Initially developed for military use, drones are taking off in civilian life largely thanks to the falling costs of commodity electronics. A smartphone contains a raft of devices that can be deployed in drones, including gyroscopes, accelerometers, wireless transmitters, signal processors and GPS units.
One immediate commercial use is surveying land cheaply and effectively. A drone can photograph a road to a resolution of 2cm, compared with the 30cm that a satellite offers—and it can do so at a third of the cost. Already farmers are using them to monitor crop growth, which in turn enables modern farm machinery to deliver exactly the right amount and type of fertiliser. In France, where the technology is widely used, farmers say drones boost revenues by €50 ($62) or so per hectare. Drones also improve safety: they can be used to do jobs, such as inspecting power lines, that currently require dangling a man from a helicopter. And they can deliver goods faster: DHL, a logistics firm, already uses a “parcelcopter” to deliver medicine to Juist, a small island off the coast of Germany.
But their potential depends on regulation. Since they can be dangerous—there are increasing numbers of reports from nervous airline pilots of drones flying near them—governments need to set rules for their use. And treatment of the commercial drones varies between countries.

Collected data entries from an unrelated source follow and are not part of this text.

Lemma row_step_order t t' : row_step t t' -> lifecycle_order (t_state t) (t_state t').
Proof.
  intros H. apply row_step_states in H as (_ & H). unfold lifecycle_order.
  destruct (t_state t), (t_state t'); cbn in H; rewrite ?elem_of_cons, ?elem_of_nil in H; naive_solver.
Qed.

(** ** Properties *)

(** The choke point [transition]: it succeeds exactly when the target is the
    row's own state or one the table allows from it, and then the row is in that
    state, its identity (nonce, domains, burn, amount, beneficiary) and its
    attempts are untouched, each key of the patch overwrites its field and every
    other field stays, except that advancing clears a stale error; otherwise it
    throws the error that names the illegal edge. *)
Theorem transition_correct (t : CctpTransfer) (to : CctpTransferState) (p : CctpPatch) :
  match transition t to p with
  | Ok t' =>
      (t_state t = to \/ to ∈ LEGAL_TRANSITIONS (t_state t)) /\
      t_state t' = to /\ identity t' = identity t /\ t_attempts t' = t_attempts t /\
      t_attestation t' = default (t_attestation t) (p_attestation p) /\
      t_message t' = default (t_message t) (p_message p) /\
      t_mintTxHash t' = default (t_mintTxHash t) (p_mintTxHash p) /\
      t_depositTxHash t' = default (t_depositTxHash t) (p_depositTxHash p) /\
      t_lastError t' = default (if keeps_error t to p then t_lastError t else None) (p_lastError p)
  | Throw e =>
      t_state t <> to /\ ~ to ∈ LEGAL_TRANSITIONS (t_state t) /\
      e = IllegalCctpTransition (state_name (t_state t)) (state_name to) (t_nonce t)
  end.
Proof.
  destruct (transition t to p) as [t'|e] eqn:E; [|by eapply transition_throws].
  pose proof (transition_data _ _ _ _ E). pose proof (transition_ok _ _ _ _ E). tauto.
Qed.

America’s Federal Aviation Administration (FAA) bans almost all commercial drone use. That will soon change, as Congress has ordered it to come up with rules for commercial drone flights by September 30th 2015. But draft proposals due in the next few weeks are expected to show that the FAA continues to take a restrictive view, requiring drone operators to have experience flying manned aircraft and to keep drones within sight at all times. The drone industry suspects that this is regulatory capture—that the FAA is acting as a lobby for pilots.
The FAA’s attitude is damaging America’s drone business. Firms are shifting fledgling drone operations outside the country. Amazon has tested a drone-delivery service in Canada while Google has experimented with robotic aircraft in Australia. Overly protective regulation also leads to less safe skies. The ban is widely ignored and the new rules will probably be too. Unlicensed flights will be uncharted, the craft unidentified and their operators uninsured.
Horses for courses
The right way to balance safety and innovation is to create a set of rules for commercial drones that depend on their size, use and so on. That is what happens in some countries: Canada, for instance, exempts small drones from regulatory oversight. The rules should also vary according to location, since surveying the outside of a building in a city is more hazardous than flying over a field. Japan recognises this. And requiring drone pilots to have experience flying manned aircraft is daft. Far better to say, as Britain and Australia do, that drone pilots need to be certified as competent to fly a drone.
Like any disruptive technology, commercial drones will hurt existing businesses. Some pilots will lose their jobs as more farmers and logistics firms use drones instead of hiring a helicopter or aircraft. The incumbents’ opposition to the drone industry is understandable. The FAA’s is not. It should take a more objective view, and free commercial drones.